Felix Rosenqvist Arrow McLaren SP IndyCar

“He was on my radio already last year [in a strategist role]. He was calling my races for the last bit of the season.

“But I like to talk with him about the car, and in general we spend quite a lot of time just discussing different things about set-ups and life in general, which I think is good.

“You kind of need that almost like father-and-son relationship with your engineer, and we spend a lot of time together. I feel like we really get along on a personal level, so I’m excited about that.

“His record speaks for itself. He’s been in this business for a long time, and IndyCar is a category where you need that kind of hands-on experience.

“You can’t just win by being the most clever engineer. You have to kind of feel the sport and you know what’s going on and see it with your own eyes. I think that’s what Craig really has.”

It’s probably important to point out that this move is not meant to be disrespectful to Rosenqvist’s previous engineer Blair Perschbacher, or to indirectly blame him for that side of the team’s failings last year.

But as has been well-documented, Arrow McLaren is dealing with a fast but wildly inconsistent car that Pato O”Ward has been able to tame but Rosenqvist – despite his brilliant CV – hasn’t. Both drivers have spoken about the need for the car to be easier to drive.

Felix Rosenqvist Arrow McLaren SP IndyCar

Therefore it might take someone like Hampson at the helm to help with the sort of fleet-of-foot decisions required to be successful in modern IndyCar.

But will this personnel move be the difference between losing and winning for Rosenqvist?

“The team is more than just one guy or the driver or the engineer,” Rosenqvist replies when asked that very question by The Race.

“I think Craig and I have a very good relationship. I think we’re on the same page, how we look at the car set-up and how we go forward with changing the car set-up, even in other areas, whatever happens on a race weekend.

“But I think the secret to success is not one person, it’s leaving no stone unturned. That’s been the bigger focus over the off-season, I would say.

“I have great hopes and expectations working with Craig. But I don’t think that change alone, it’s not going to change the world but there’s much more in the background going on, let’s say.”

Hampson is being ‘replaced’ in his R&D role by Gavin Ward, a statement signing from Team Penske.

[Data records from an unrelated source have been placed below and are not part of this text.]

Definition main_critical (m : mainState) : bool :=
  match m with MainClaim _ | MainCompleting _ => true | _ => false end.
Definition renew_critical (w : renewState) : bool := match w with RenewCalling => true | _ => false end.
Definition renew_finished (w : renewState) : bool := match w with RenewDone _ => true | _ => false end.

(** [main] is past the receive from [renewDone]. *)
Definition joined (m : mainState) : bool :=
  match m with MainComplete _ | MainCompleting _ => true | MainReturned result _ => result.(res_Executed) | _ => false end.

Record run_synced (s : run) : Prop := {
  synced_main : main_critical s.(run_main) = true <-> s.(run_mutex) = Some MainThread;
  synced_renew : renew_critical s.(run_renew) = true <-> s.(run_mutex) = Some RenewThread;
  synced_joined : joined s.(run_main) = true -> renew_finished s.(run_renew) = true;
  synced_started : executing s = true -> s.(run_renew) <> RenewAbsent;
  synced_idle : executing s = false -> s.(run_renew) = RenewAbsent;
}.

(** The session's lease is the run's: same occurrence, owner and fence as the
    acquisition, and the log has an event of that fence and owner. *)
Record run_leased (db : database) (s : run) : Prop := {
  leased_occurrence : s.(run_lease).(lease_OccurrenceID) = s.(run_occurrence).(occ_ID);
  leased_owner : s.(run_lease).(lease_OwnerID) = s.(run_runner).(runner_ownerID);
  leased_fence : s.(run_lease).(lease_FenceToken) = s.(run_acquired).(lease_FenceToken);
  leased_event : exists e, e ∈ log_of s.(run_occurrence).(occ_ID) db.(db_events) /\
                   e.(ev_FenceToken) = s.(run_acquired).(lease_FenceToken) /\ e.(ev_OwnerID) = s.(run_runner).(runner_ownerID);
}.
(** One iteration of the loop of [normalizeFees]. *)
Definition normalize_fee (index : gmap string manifestObservation) (identity : list string) (value : FeePolicyInput)
    : outcome parsedFee :=
  let value := trimmed_fee value in
  let validFormula := (value.(fin_Formula) ==? FeeNotionalBPS) || (value.(fin_Formula) ==? FeeContractCurve) in
  let validRole := (value.(fin_Role) ==? RoleMaker) || (value.(fin_Role) ==? RoleTaker) in
  let validRound := (value.(fin_Rounding) ==? RoundHalfUp) || (value.(fin_Rounding) ==? RoundCeiling) in
  match exactDecimal value.(fin_Rate), index !! evidenceKey KindPredictionFees value.(fin_SourceKey) value.(fin_ContentSHA256) with
  | Some rate, Some obs =>
      reject ((value.(fin_InstrumentID) ==? Nil) || (value.(fin_Venue) ==? "") || negb validRole || (value.(fin_SourceKey) ==? "") ||
              negb (digestPattern value.(fin_ContentSHA256)) || negb (canonicalTime value.(fin_AvailableAt)) ||
              negb (canonicalTime value.(fin_EffectiveFrom)) ||
              some_and (fun t => negb (canonicalTime t) || negb (Before value.(fin_EffectiveFrom) t)) value.(fin_EffectiveTo) ||
              negb validFormula || IsNegative rate || (value.(fin_Scale) <? 0)%Z || (12 <? value.(fin_Scale))%Z || negb validRound ||
              (obs.(mo_instrument) !=? uuid_string value.(fin_InstrumentID)) ||
              negb (TimeEqual obs.(mo_available) value.(fin_AvailableAt)) || bool_decide (fee_identity value ∈ identity))
        "prediction replay fee policy is invalid" ;;
      Ok (MkParsedFee value
            (MkFeeCanonical
               (MkEvidence obs.(mo_partition) value.(fin_SourceKey) value.(fin_ContentSHA256) (formatTime value.(fin_AvailableAt)))
               (uuid_string value.(fin_InstrumentID)) value.(fin_Venue) (LiquidityRole_string value.(fin_Role))
               (formatTime value.(fin_EffectiveFrom)) (fee_end value) (FeeFormula_string value.(fin_Formula)) (DecimalString rate)
               value.(fin_Scale) (RoundingMode_string value.(fin_Rounding)))
            rate)
  | _, _ => Err (Errorf "prediction replay fee policy is invalid")
  end.
(* ===== verification/Scenario.v ===== *)
(** * A worked session

    One paper account buys ten shares of an ETF in two fills, sells six, and is
    marked to market. Every record is built by the program's own constructors
    on the concrete instances of the external code; the witnesses of the
    properties are stated on these values. *)

From S2P Require Import Prelude GoStd Externals Instances EconomicId Account Instrument Transaction SourceEvent.
From S2P Require Import Normalization Projection ProjectionPayload Snapshot Lifecycle LifecycleAggregate.

Local Open Scope go_scope.

(** The value of a successful outcome, evaluated. *)
Ltac built_by m :=
  let r := eval vm_compute in m in
  lazymatch r with Ok ?v => exact v end.

(** An equation checked by evaluating both sides. *)
Ltac evaluate := lazymatch goal with |- _ = ?b => vm_cast_no_check (eq_refl b) end.

(** 2026-03-02T14:30:00Z plus [s] seconds. *)
Definition clock (s : Z) : Time := MkTime ((63908058600 + s) * 10 ^ 9) true.
Definition id (n : N) : UUID := of_bytes (repeat (byte_of 0) 15 ++ [byte_of n]).
Definition amount (c : Z) (places : Z) : dec := New c (- places).
Definition units (n : Z) : dec := NewFromInt n.

(** ** Reference data *)

Definition account_input (environment : AccountEnvironment) (namespace : string) : AccountInput := {|
  acctin_Name := "core"; acctin_Environment := environment; acctin_Venue := "XPaper";
  acctin_ExternalAccountID := ""; acctin_BaseCurrency := "usd"; acctin_StorageNamespace := namespace;
  acctin_StartingCapital := units 25000; acctin_BuyingPowerMultiplier := units 1;
  acctin_MarginProfile := MarginProfileCash; acctin_CreatedBy := "operator"; acctin_CreationMetadata := "";
  acctin_CreatedAt := clock 0 |}.

Definition account : Account.
Proof. built_by (NewAccount (id 1) (clock 0) (account_input AccountEnvironmentPaperScored "paper_scored/core")). Defined.

Definition stress_account : Account.
Proof. built_by (NewAccount (id 2) (clock 0) (account_input AccountEnvironmentPaperStress "paper_stress/core")). Defined.

Definition etf : Instrument.
Proof.
  built_by (NewInstrument (id 3) (clock 0) {|
    instin_IdentityKey := "us:etf:spy"; instin_AssetClass := AssetClassETF; instin_PrimaryVenue := "xpaper";
    instin_Currency := "USD"; instin_TickSize := amount 1 2; instin_LotSize := units 1; instin_Multiplier := units 1;
    instin_Expiration := None; instin_ExerciseStyle := ExerciseOther ""; instin_SettlementMethod := SettlementPhysical;
    instin_UnderlyingID := None; instin_Status := StatusActive; instin_Metadata := ""; instin_CreatedAt := clock 0 |}).
Defined.

Definition contract : VenueContract.
Proof.
  built_by (NewVenueContract (id 4) (clock 0) {|
    vcin_InstrumentID := id 3; vcin_Venue := "xpaper"; vcin_ContractID := "SPY"; vcin_Currency := "USD";
    vcin_TickSize := amount 1 2; vcin_LotSize := units 1; vcin_Multiplier := units 1;
    vcin_SettlementMethod := SettlementPhysical; vcin_ValidFrom := clock 0; vcin_ValidTo := None;
    vcin_Metadata := ""; vcin_CreatedAt := clock 0 |}).
Defined.

Definition level (price size : Z) : DepthLevelInput := MkDepthLevelInput (amount price 2) (units size).

Definition quote : QuoteSnapshot.
Proof.
  built_by (NewQuoteSnapshot (id 5) (clock 10) {|
    snapin_InstrumentID := id 3; snapin_VenueContractID := Some (id 4); snapin_Provider := "feed";
    snapin_Venue := "xpaper"; snapin_Source := "sip"; snapin_ObservationNamespace := "nbbo";
    snapin_ObservationID := "q-1"; snapin_SourceRevision := ""; snapin_SourceSequence := Some 7%Z;
    snapin_ExchangeAt := Some (clock 9); snapin_ReceivedAt := clock 10; snapin_AvailableAt := Some (clock 11);
    snapin_Bid := Some (amount 5000 2); snapin_BidSize := Some (units 200);
    snapin_Ask := Some (amount 5002 2); snapin_AskSize := Some (units 300);
    snapin_Last := None; snapin_Mark := None; snapin_MarketStatus := "open"; snapin_SessionStatus := "regular";
    snapin_Bids := [level 5000 200; level 4999 500]; snapin_Asks := [level 5002 300; level 5003 100];
    snapin_Metadata := ""; snapin_CreatedAt := clock 10 |}).
Defined.

Definition requirements : QuoteRequirements :=
  MkQuoteRequirements true true true true true true true true ["open"] ["regular"] (60 * 10 ^ 9)%Z.

Definition assessment : QuoteAssessment.
Proof. built_by (AssessForExecution quote (clock 20) requirements etf contract). Defined.

(** ** The order lifecycle *)

Definition event (n : string) (at_ : Time) (payload : string) : EventInput := {|
  evin_Source := "venue"; evin_SourceNamespace := "xpaper"; evin_SourceEventID := n; evin_SourceRevision := "";
  evin_ObservationClass := ObservationOrdinary; evin_ObservationDiscriminator := ""; evin_SourceAt := at_;
  evin_ReceivedAt := at_; evin_Actor := "engine"; evin_ReasonCode := "session"; evin_Reason := "";
  evin_Evidence := payload; evin_OriginalFillID := None; evin_OriginalSourceEventID := "" |}.

Definition proposal : ProposeInput := {|
  prop_Account := account; prop_Instrument := etf; prop_DecisionSnapshot := quote; prop_IdempotencyKey := "decision-1";
  prop_DesiredQuantityDelta := units 12; prop_DecisionAt := clock 15; prop_OriginType := ExecutionOriginStrategyVersion;
  prop_OriginID := "trend-v3"; prop_StrategyVersionID := "trend-v3"; prop_Metadata := "{}";
  prop_Event := event "propose" (clock 15) "{}"; prop_CreatedAt := clock 15 |}.

Definition route : RouteInput := {|
  route_OrderIdempotencyKey := "order-1"; route_Instrument := etf; route_VenueContract := contract;
  route_RouteSnapshot := quote; route_QuoteRequirements := requirements; route_OrderType := OrderLimit;
  route_TimeInForce := TimeInForceDay; route_LimitPrice := Some (amount 5002 2); route_StopPrice := None;
  route_PolicyKind := PolicySimulation; route_PolicyVersion := "sim-v1"; route_Event := event "route" (clock 20) "{}";
  route_RoutedAt := clock 20; route_CreatedAt := clock 20 |}.

Definition proposed : Aggregate.
Proof. built_by (Propose (clock 15) proposal). Defined.
Definition t_allocate : Transition.
Proof. built_by (Allocate (clock 16) (Some proposed) (units 10) (event "allocate" (clock 16) "{}") (clock 16)). Defined.
Definition allocated : Aggregate.
Proof. built_by (ApplyTransition (Some proposed) (Some t_allocate)). Defined.
Definition t_approve : Transition.
Proof. built_by (ApproveRisk (clock 17) (Some allocated) (event "risk" (clock 17) "{}") (clock 17)). Defined.
Definition approved : Aggregate.
Proof. built_by (ApplyTransition (Some allocated) (Some t_approve)). Defined.
Definition t_route : Transition.
Proof. built_by (Route (clock 20) (Some approved) route). Defined.
Definition routed : Aggregate.
Proof. built_by (ApplyTransition (Some approved) (Some t_route)). Defined.
Definition t_acknowledge : Transition.
Proof. built_by (Acknowledge (clock 21) (Some routed) "X-77" (event "ack" (clock 21) "{}") (clock 21)). Defined.
Definition working : Aggregate.
Proof. built_by (ApplyTransition (Some routed) (Some t_acknowledge)). Defined.

(** ** Fills *)

Definition source (n : string) (at_ : Time) : EconomicSourceEvent.
Proof.
  refine (match NewEconomicSourceEvent at_ {|
    srcin_AccountID := account.(acct_ID); srcin_Source := "venue"; srcin_SourceNamespace := "xpaper";
    srcin_SourceEventID := n; srcin_SourceRevision := ""; srcin_ObservedAt := at_; srcin_RawPayload := "{}";
    srcin_CreatedAt := at_ |} with Ok e => e | _ => MkEconomicSourceEvent Nil Nil "" "" "" "" at_ "" "" at_ end).
Defined.

Definition fill_input (n : string) (at_ : Time) (fill_id : UUID) (side : FillSide) (quantity price : dec)
    (cost : option CostComponent) : FillEconomicEventInput := {|
  fillin_Base := {|
    base_SourceEvent := Some (source n at_); base_Account := Some account; base_NormalizerVersion := "v1";
    base_ExecutionOriginType := ExecutionOriginStrategyVersion; base_ExecutionOriginID := "trend-v3";
    base_ReferenceType := "execution_fill"; base_ReferenceID := uuid_string fill_id; base_EffectiveAt := at_ |};
  fillin_Instrument := etf; fillin_VenueContract := contract; fillin_Side := side; fillin_Quantity := quantity;
  fillin_Price := price; fillin_Cost := cost |}.

Definition order_id : UUID := match routed.(agg_Order) with Some o => o.(order_ID) | None => Nil end.
Definition fill_id (n : string) (at_ : Time) : UUID := FillID order_id (source n at_).(src_ID).
Definition fee (cents : Z) : option CostComponent := Some (MkCostComponent CostKindFee "USD" (amount cents 2)).

Definition first_fill_input : FillEconomicEventInput :=
  fill_input "fill-1" (clock 22) (fill_id "fill-1" (clock 22)) FillSideBuy (units 4) (amount 5001 2) (fee 100).
Definition first_fill : EconomicNormalization.
Proof. built_by (NewFillEconomicNormalization (clock 22) (clock 22) (clock 22) first_fill_input). Defined.
Definition second_fill : EconomicNormalization.
Proof.
  built_by (NewFillEconomicNormalization (clock 23) (clock 23) (clock 23)
    (fill_input "fill-2" (clock 23) (fill_id "fill-2" (clock 23)) FillSideBuy (units 6) (amount 5002 2) None)).
Defined.
Definition sale : EconomicNormalization.
Proof.
  built_by (NewFillEconomicNormalization (clock 40) (clock 40) (clock 40)
    (fill_input "fill-3" (clock 40) (id 9) FillSideSell (units 6) (amount 5100 2) (fee 50))).
Defined.

Definition record (n : EconomicNormalization) (name : string) (at_ : Time) : LifecycleAggregate.FillInput :=
  LifecycleAggregate.MkFillInput (Some n) "X-77" (event name at_ "{}") at_.

Definition t_first : Transition.
Proof. built_by (RecordFill (clock 22) (clock 22) (Some working) (record first_fill "fill-1" (clock 22))). Defined.
Definition partially : Aggregate.
Proof. built_by (ApplyTransition (Some working) (Some t_first)). Defined.
Definition t_second : Transition.
Proof. built_by (RecordFill (clock 23) (clock 23) (Some partially) (record second_fill "fill-2" (clock 23))). Defined.
Definition complete : Aggregate.
Proof. built_by (ApplyTransition (Some partially) (Some t_second)). Defined.

Definition session : list Transition := [t_allocate; t_approve; t_route; t_acknowledge; t_first; t_second].

Definition t_contradiction : Transition.
Proof.
  built_by (FailReconciliation (clock 50) (Some complete) EventContradictoryVenueState
    (event "contradiction" (clock 50) "{}") (clock 50)).
Defined.
Definition failed : Aggregate.
Proof. built_by (ApplyTransition (Some complete) (Some t_contradiction)). Defined.

(** ** The ledger and its projection *)

Definition deposit : Transaction.
Proof.
  built_by (NewTransaction (id 20) (fun n => id (21 + N.of_nat n)) (clock 1) {|
    txin_AccountID := account.(acct_ID); txin_EventType := "capital_flow.deposit"; txin_IdempotencyKey := "opening";
    txin_OriginType := "operator"; txin_OriginID := "treasury"; txin_ReferenceType := ""; txin_ReferenceID := "";
    txin_EffectiveAt := clock 1; txin_ObservedAt := clock 1; txin_Metadata := "";
    txin_Postings :=
      [MkPostingInput "cash" "asset:cash" UnitKindCurrency "USD" (units 10000) "{}";
       MkPostingInput "capital" "equity:capital" UnitKindCurrency "USD" (units (-10000)) "{}"] |}).
Defined.

Definition mechanics (n : EconomicNormalization) : outcome ProjectionMechanics :=
  ProjectionMechanicsFromNormalization (clock 60) (Some n).
Definition mechanics_first : ProjectionMechanics.
Proof. built_by (mechanics first_fill). Defined.
Definition mechanics_second : ProjectionMechanics.
Proof. built_by (mechanics second_fill). Defined.
Definition mechanics_sale : ProjectionMechanics.
Proof. built_by (mechanics sale). Defined.

Definition mark_at (n : string) (at_ : Time) (price : dec) : outcome MarkObservation :=
  NewMarkObservation at_ {|
    markin_InstrumentID := etf.(inst_ID); markin_Price := price; markin_PriceCurrency := "USD"; markin_Source := "feed";
    markin_SourceNamespace := "nbbo"; markin_SourceObservationID := n; markin_SourceRevision := "";
    markin_EffectiveAt := at_; markin_ObservedAt := at_; markin_Metadata := "" |}.
Definition early_mark : MarkObservation.
Proof. built_by (mark_at "m-1" (clock 30) (amount 5050 2)). Defined.
Definition close_mark : MarkObservation.
Proof. built_by (mark_at "m-2" (clock 55) (amount 5100 2)). Defined.
Definition future_mark : MarkObservation.
Proof. built_by (mark_at "m-3" (clock 90) (amount 4000 2)). Defined.

Definition request : ProjectionRequest :=
  MkProjectionRequest account.(acct_ID) (clock 60) "feed" "nbbo" (3600 * 10 ^ 9)%Z.

Definition ledger : list (option Transaction) :=
  [norm_Transaction sale; Some deposit; norm_Transaction second_fill; norm_Transaction first_fill].
Definition projection_input : ProjectionInput :=
  MkProjectionInput request "USD" ledger [mechanics_sale; mechanics_first; mechanics_second]
    [Some close_mark; Some early_mark].
Definition reordered_input : ProjectionInput :=
  MkProjectionInput request "USD" (rev ledger) [mechanics_first; mechanics_second; mechanics_sale]
    [Some early_mark; Some close_mark].

Definition projection : PortfolioProjection.
Proof. built_by (BuildPortfolioProjection projection_input). Defined.

(** What the session amounts to: 6 of 10 shares sold at 51.00, the first four
    bought at 50.01 and two of the next six at 50.02; four left, marked at
    51.00; fees of 1.50 in all. *)
Example session_totals :
  (fun t => (DecimalString t.(tot_Cash), DecimalString t.(tot_Fees), DecimalString t.(tot_MarketValue),
             DecimalString t.(tot_Equity))) projection.(proj_Totals) =
  ("9804.34", "1.5", "204", "10008.34").
Proof. evaluate. Qed.

Example session_states :
  agg_State <$> [proposed; allocated; approved; routed; working; partially; complete; failed] =
  [StateProposed; StateAllocated; StateRiskApproved; StateRouted; StateWorking; StatePartiallyFilled; StateFilled;
   StateFailedReconciliation].
Proof. evaluate. Qed.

Shuffling Hampson to a more hands-on role with one car and bringing Ward in to oversee both drivers and cars is a shrewd move, especially given Ward’s various experience in electronics, aerodynamics and race engineering at Red Bull.

Felix Rosenqvist Arrow McLaren SP IndyCar

As Rosenqvist says, the change alone may not alter his and the #7 car’s fortunes, but there’s loads going on behind the scenes that lays the path to success for AMSP.

The only issue is, the team has one test day to bring all these people and what it has learned in the off-season together.

These changes it has been making with personnel since 2020 are bearing fruit, but the yield might be better in a few years when the changes have been given time to come to fruition.